I'm feeling very disturbed over several issues, and have been advised to face them as they come, instead of worrying myself before their time. But still. it irks me that such issues can exist, that people can be so narrow minded and such flibbertigibbets, and that I'm so unaware of the many things that's going on around. Perhaps it's because I'm a control freak, or maybe it's because I just care too much about what others think. Or... it's just self-pity and I'm feeding my inferiority complex. Anyhow now I just feel like I'm trapped in this suffocating, constricted shell and there's no way out, because I'm not one to drop things on the ground then turn and walk away. You may say I only have myself to blame for whatever predicament or state of mind that I'm in, and I concur, but that is as usual only half the painting. I don't know how I appear to others cause I'm extremely unaware. But in all honesty, I treat everyone with sincerity. I hope that's enough.
 
 
gingerlaughs
26 July 2009 @ 10:42 am

Pray that we all return safe and sound! Gotta come home safe to start an eggciting Uni life ahead! :)
 
 
gingerlaughs
23 July 2009 @ 09:34 am

I haven't done this in awhile, but I'm gonna do a good job this time round. :)
 
 
gingerlaughs
20 July 2009 @ 03:11 am

It's 3:10 am and I feel strangely happy, despite being extremely full from prata, mee goreng, stingray and cheese fries from Simpang bedok . It's a strange coincidence, really. I'm extremely careful but I like listening to your stories though. :)
 
 
gingerlaughs
15 July 2009 @ 01:24 am

In the last 24 hours, I caught Ice Age 3, rode pillion and sped through AYE, listened to gang stories, bought 2 yellow stars, played arcade, ran across the field at Marina Barrage and had Indo grill for dinner. :D
 
 
gingerlaughs
11 July 2009 @ 02:26 pm

Type down your reactions when someone says these phrases to you.

1) WHY ARE YOU ALWAYS LIKE THAT?
huh like what?

2) I JUST REALIZED NOW THAT I LOVE YOU
?!

3) LEAVE HER/HIM ALREADY! YOU'LL BE MUCH MORE HAPPY WITH ME...
I'm better off alone. :)

4) COME ON. SMILE. YOU'RE CUTE WHEN YOU DO!
*smiles*

5) PLEASE DO MY MATH HOMEWORK TOO!
If i have the time, I will. Promise.

6) WTF YOU THINK I'M SO FREE IS IT?!
Probably more free than I am.

7) I AM SO BLESSED TO HAVE SOMEONE LIKE YOU.
Yay Thank you!

8) WHY DOES MONDAY COME BEFORE TUESDAY?
Same reason as why Sunday comes before Monday?

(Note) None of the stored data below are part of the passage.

(* ===== verification/Isas.v ===== *)
(** The same on every instruction set: the filters of SSE, AVX, AVX512 and NEON as
    collectors of lanes, and the packets of floating-point numbers of AVX512 and
    NEON, on which [psincos] computes what it computes on those of SSE and AVX. *)

From S2P Require Import Prelude.
From S2P Require Import Simd.
From S2P Require Import PacketMath.
From S2P Require Import PacketMathProps.
From S2P Require Import PacketFilter.
From S2P Require Import FloatBits.
From Stdlib Require Import SpecFloat.
From S2P Require Import Num.
From S2P Require Import FloatBitsProps.
From S2P Require Import FloatNum.
From S2P Require Import SinCos.
From S2P Require Import SinCosLanes.
From S2P Require Import SinCosPackets.
From S2P Require Import Neon.
From S2P Require Import Avx512.

(** ** Filters *)

#[export] Instance avx512_collects : Collects 8 AVX512Filter.compress_append.
Proof.
  split. intros v q bs r Hv Hq Hbs Hr. destruct (avx512_append_ok v q bs r Hv Hq Hbs Hr) as (a & Ha & Hspec).
  exists a. split; [done|]. unfold append_front_spec in Hspec. destruct (forallb (λ b, b) bs) eqn:Hall.
  - subst a. exists r. split_and!; try done; try apply Hq; [intros _; apply (register_length _ _ Hv)|].
    cbn. rewrite selected_all; [apply Permutation_app_comm|rewrite (register_length _ _ Hv); by rewrite Hbs|done].
  - set (l := selected bs v ++ take r q) in *. destruct Hspec as [Hrest Hspec].
    assert (length l < 32)%nat as Hl.
    { unfold l. rewrite length_app, length_take. pose proof (selected_length bs v). lia. }
    assert (l ≡ₚ take r q ++ selected bs v) as Hperm by apply Permutation_app_comm.
    destruct (Nat.leb_spec 16 (length l)); destruct Hspec as (Hval & Hfull & Hcnt & Hq').
    + exists (length l - 16)%nat. rewrite Hfull, Hval, Hq', take_drop. split_and!; try done; try apply Hrest; [lia|].
      intros _. rewrite length_take. lia.
    + exists (length l). rewrite Hfull, Hq'. split_and!; try done; try apply Hrest; lia.
Qed.

#[export] Instance neon_collects : Collects 2 (NEONFilter.compress_append NEONFilter.create).
Proof.
  split. intros v q bs r Hv Hq Hbs Hr.
  destruct (neon_append_ok (mk_features true true true true) v q bs r Hv Hq Hbs Hr) as (a & Ha & _ & Hspec).
  exists a. split; [done|]. apply append_collected; [lia|apply Hv|split; apply Hq|done..].
Qed.

(** What [compress_append] promises over a stream. *)
Definition collects_stream (n : nat) (compress : list Z → list Z → list Z → Z → outcome appended) : Prop :=
  ∀ ins, Forall (λ '(v, bs), register n v ∧ length bs = (2 * n)%nat) ins →
    ∃ outs q r, feed compress ins (replicate (2 * n) 0) 0 = Ret (outs, q, Z.of_nat r) ∧ (r < 2 * n)%nat ∧
      Forall (λ p, length p = (2 * n)%nat) outs ∧ concat outs ++ take r q ≡ₚ all_selected ins.

Section Isas.
Context `{EigenPackets} `{!EigenPacketLaws} `{EigenTrig} `{!EigenTrigLaws} (fx : features).

(** C24. No lane is lost or repeated over a stream of packets, with the filter of any
    instruction set: what has been handed out, in whole packets, together with what
    is still queued is a permutation of all selected lanes, and less than a packet
    is ever queued. *)
Theorem filter_streams :
  collects_stream 2 (SSEFilter.compress_append fx SSEFilter.create) ∧
  collects_stream 4 (AVXFilter.compress_append fx AVXFilter.create) ∧
  collects_stream 8 AVX512Filter.compress_append ∧
  collects_stream 2 (NEONFilter.compress_append NEONFilter.create).
Proof.
  pose proof (appends_collects 2 _ ltac:(lia) (sse_appends fx)).
  pose proof (appends_collects 4 _ ltac:(lia) (avx_appends fx)).
  split_and!; intros ins Hins; apply feed_all; (lia || done).
Qed.

(** ** Packets of numbers *)

Context `{Avx512.EigenCompare} `{!EigenCompareLaws}.

Definition packet16f : TrigPacket binary32 := float_packet 8 AVX512.pcmpeq AVX512.psll.
Definition packet8d : TrigPacket binary64 :=
  double_packet 8 AVX512Double.double_to_int64_avx512 AVX512Double.int64_to_double_avx512 AVX512.pseti64 AVX512.padd64 AVX512.psub64
    AVX512.pcmpeq64 AVX512.psll64.
Definition packet4f_neon : TrigPacket binary32 := float_packet 2 NEON.pcmpeq NEON.psll.
Definition packet2d_neon : TrigPacket binary64 :=
  double_packet 2 NEONDouble.pcast64_2d NEONDouble.pcast64_4i NEON.pseti64 NEON.padd64 NEON.psub64 NEON.pcmpeq64 NEON.psll64.

Lemma packet16f_laws : TrigPacketLaws (H := packet16f) 16 (2 ^ 31 - 2).
Proof.
  apply (float_packet_laws 8); [lia| |done]. intros a b Ha Hb. by apply (pcmp_eq_lanes 8).
Qed.

Lemma packet8d_laws : TrigPacketLaws (H := packet8d) 8 (2 ^ 51 - 1).
Proof.
  apply (double_packet_laws 8); [lia| | |done|done|done| |done].
  - intros a Ha. by apply (floor_to_int64 8 a Ha).
  - intros a Ha. by apply (to_double_lane 8).
  - intros a b. apply avx512_pcmpeq64.
Qed.

Lemma packet4f_neon_laws : TrigPacketLaws (H := packet4f_neon) 4 (2 ^ 31 - 2).
Proof. by apply (float_packet_laws 2); [lia|..]. Qed.

(** The conversions of NEON. *)
Lemma vcvt_word w : word 64 (NEONDouble.vcvt_s64_f64 w).
Proof.
  unfold NEONDouble.vcvt_s64_f64. assert (∀ j, word 64 (u64 j)) as Hu by (intros; apply word_u64).
  destruct (of_bits binary64 w) as [s|[]| |s m e]; cbn [b64_trunc]; try apply Hu; unfold word; lia.
Qed.

Lemma vcvt_ok w j : b64_trunc (of_bits binary64 w) = Some j → 0 <= j < 2 ^ 51 → NEONDouble.vcvt_s64_f64 w = j.
Proof.
  intros Hj Hr. unfold NEONDouble.vcvt_s64_f64. destruct (of_bits binary64 w); try done; rewrite Hj;
    rewrite Z.min_r, Z.max_r by lia; unfold u64; apply Z.mod_small; lia.
Qed.

Lemma packet2d_neon_laws : TrigPacketLaws (H := packet2d_neon) 2 (2 ^ 51 - 1).
Proof.
  pose proof (or_intror eq_refl : ieee binary64) as Hf.
  apply (double_packet_laws 2); [lia| | |done|done|done|done|done].
  - intros a Ha. destruct (map64_law 2 NEONDouble.vcvt_s64_f64 a) as [Hr Hv]; [intros; apply vcvt_word|done|].
    split; [exact Hr|]. intros i j Hi _ Hj Hb. unfold NEONDouble.pcast64_2d.
    rewrite Hv, (nth_fmap_lt _ _ i 0) by (rewrite (length_to64 2); [done|apply Ha]). by apply vcvt_ok.
  - intros a Ha. set (g := λ x, to_bits binary64 (binary_normalize 53 1024 (signed 64 x) 0 false)).
    assert (∀ x, word 64 (g x) ∧ of_bits binary64 (g x) = binary_normalize 53 1024 (signed 64 x) 0 false) as Hg
      by (intros x; apply (of_bits_to_bits binary64 Hf), (normalize_canonical binary64 Hf)).
    destruct (map64_law 2 g a) as [Hr Hv]; [intros; apply Hg|done|]. split; [exact Hr|]. intros i Hi Hb.
    unfold NEONDouble.pcast64_4i. fold g. rewrite Hv, (nth_fmap_lt _ _ i 0) by (rewrite (length_to64 2); [done|apply Ha]).
    rewrite (proj2 (Hg _)). unfold signed. by rewrite (proj2 (Z.ltb_lt _ _)) by lia.
Qed.

(** C25. [psincos] of the packet types of SSE, AVX, AVX512 and NEON, and [_psin] of
    those with [double], compute in every lane and whatever extensions are enabled
    the scalar function [sincos], in the arithmetic of the lane's format: the
    comparison mask selects the polynomial of the octant, the bits shifted to the
    top of the lane are the signs of the results, and the conversions between
    [double] and 64-bit integers (which SSE and AVX do not have: a large number is
    added and subtracted, with the rounding mode set to down, or after [floor]) are
    exact. *)
Theorem psincos_lanes :
  (trig_lanes packet4f 4 (2 ^ 31 - 2) ∧ trig_lanes (packet8f fx) 8 (2 ^ 31 - 2) ∧
   trig_lanes packet16f 16 (2 ^ 31 - 2) ∧ trig_lanes packet4f_neon 4 (2 ^ 31 - 2)) ∧
  (trig_lanes (packet2d fx) 2 (2 ^ 51 - 1) ∧ sine_lanes (packet2d fx) 2 (2 ^ 51 - 1)) ∧
  (trig_lanes (packet4d fx) 4 (2 ^ 51 - 1) ∧ sine_lanes (packet4d fx) 4 (2 ^ 51 - 1)) ∧
  (trig_lanes packet8d 8 (2 ^ 51 - 1) ∧ sine_lanes packet8d 8 (2 ^ 51 - 1)) ∧
  (trig_lanes packet2d_neon 2 (2 ^ 51 - 1) ∧ sine_lanes packet2d_neon 2 (2 ^ 51 - 1)).
Proof.
  split_and!; apply lanes_of_laws; try (by left); try (by right);
    first [apply packet4f_laws|apply packet8f_laws|apply packet16f_laws|apply packet4f_neon_laws
      |apply packet2d_laws|apply packet4d_laws|apply packet8d_laws|apply packet2d_neon_laws].
Qed.

End Isas.

(** ** Witnesses *)

(** The number 3.0 in the first lane of a [Packet2d]: the octant is 4. *)
Lemma psincos_lanes_witness :
  let P := packet2d (H := instructions) (H0 := trig_instructions) (mk_features true true true true) in
  let x := [0; 1074266112; 0; 0] in
  t_val (_psin x) 0 = (sincos_at (H := format_num binary64) (literal binary64) SFabs sf_sign (t_val x 0) 4).1.
Proof.
  intros P x. destruct (psincos_lanes (H := instructions) (H0 := instructions_laws) (H1 := trig_instructions)
    (H2 := trig_instructions_laws) (mk_features true true true true)
    (H3 := compare_instructions) (H4 := compare_instructions_laws)) as (_ & [_ Hlanes] & _).
  apply (Hlanes x 0%nat 4).
  - split; [reflexivity|]. repeat constructor; unfold word; lia.
  - lia.
  - vm_compute. reflexivity.
  - reflexivity.
Defined.

Definition two_packets : list (list Z * list bool) :=
  [(four 1 2 3 4, [true; true; false; false]); (four 5 6 7 8, replicate 4 true)].

Lemma filter_streams_witness :
  ∃ outs q r, feed (NEONFilter.compress_append NEONFilter.create) two_packets (replicate 4 0) 0 =
      Ret (outs, q, Z.of_nat r) ∧ (r < 4)%nat ∧
    Forall (λ p, length p = 4%nat) outs ∧ concat outs ++ take r q ≡ₚ [1; 2; 5; 6; 7; 8].
Proof.
  assert (all_selected two_packets = [1; 2; 5; 6; 7; 8]) as <- by (vm_compute; reflexivity).
  destruct (filter_streams (H := instructions) (H0 := instructions_laws) (mk_features true true true true)) as (_ & _ & _ & Hneon).
  apply (Hneon two_packets).
  repeat constructor; unfold word; lia.
Defined.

9) I HAVE TWO TICKETS TO THE LINKIN PARK CONCERT. WANNA COME WITH ME?
sure! when's the concert?

10) YOU ARE ONE OF THE MOST SPECIAL PEOPLE IN MY LIFE. DID YOU KNOW THAT?
hmmm okay, but why?

11) I THINK I'M FALLING FOR YOU..
Better not to.

12) I CAN'T SMILE WITHOUT YOU.
We don't need smiles all the time in life, do we?

13) THANK YOU FOR EVERYTHING, BUT YOU JUST AREN'T HIM/HER
...  

14) NOTHING!
okay...

15) WHATS YOUR MOBILE NUMBER?
97930361

16) CAN I HAVE THIS?
yeah sure.

17) MAY I ESCORT YOU?
where to?

18) DO YOU STILL LOVE HER (HIM) TILL NOW?
what do you think?

19) YOU'RE EVERYTHING, EVERYTHING ALL I WANT
You want very little, then.

20) WHEN WILL I GET YOUR SWEET EYES?
Ha, maybe never. :)
 
 
gingerlaughs

It's a cold and gloomy day!

Three camps on and having made many new friends, it's a pity I have to miss the union camp due to quarantine and flu-like symptoms. Next week I'm so gonna chiong for RAG once I'm well, up and about! Oh, and I do hope that Sports Camp 2 would materialise, and that we would get to try Cosplay! Sports camp was the BEST, don't doubt! ZOVB balls, Woof balls, G-max, night cycling, banana boat, knee wakeboarding, they've got everything! Oh maybe I will go for Vball Club activities too! Lastly, I'm gonna stay at Temasek Hall! :D Exciting no?

Perhaps it's the heart that ran cold,
but that sunshine that radiates from the core hasn't been felt in a long while.
I doubt I have the capabilities, anyhow
.
 
 
gingerlaughs
02 July 2009 @ 11:59 pm

Nothing much, I just hope that there wouldn't be anymore H1N1 cases. My friends and myself included.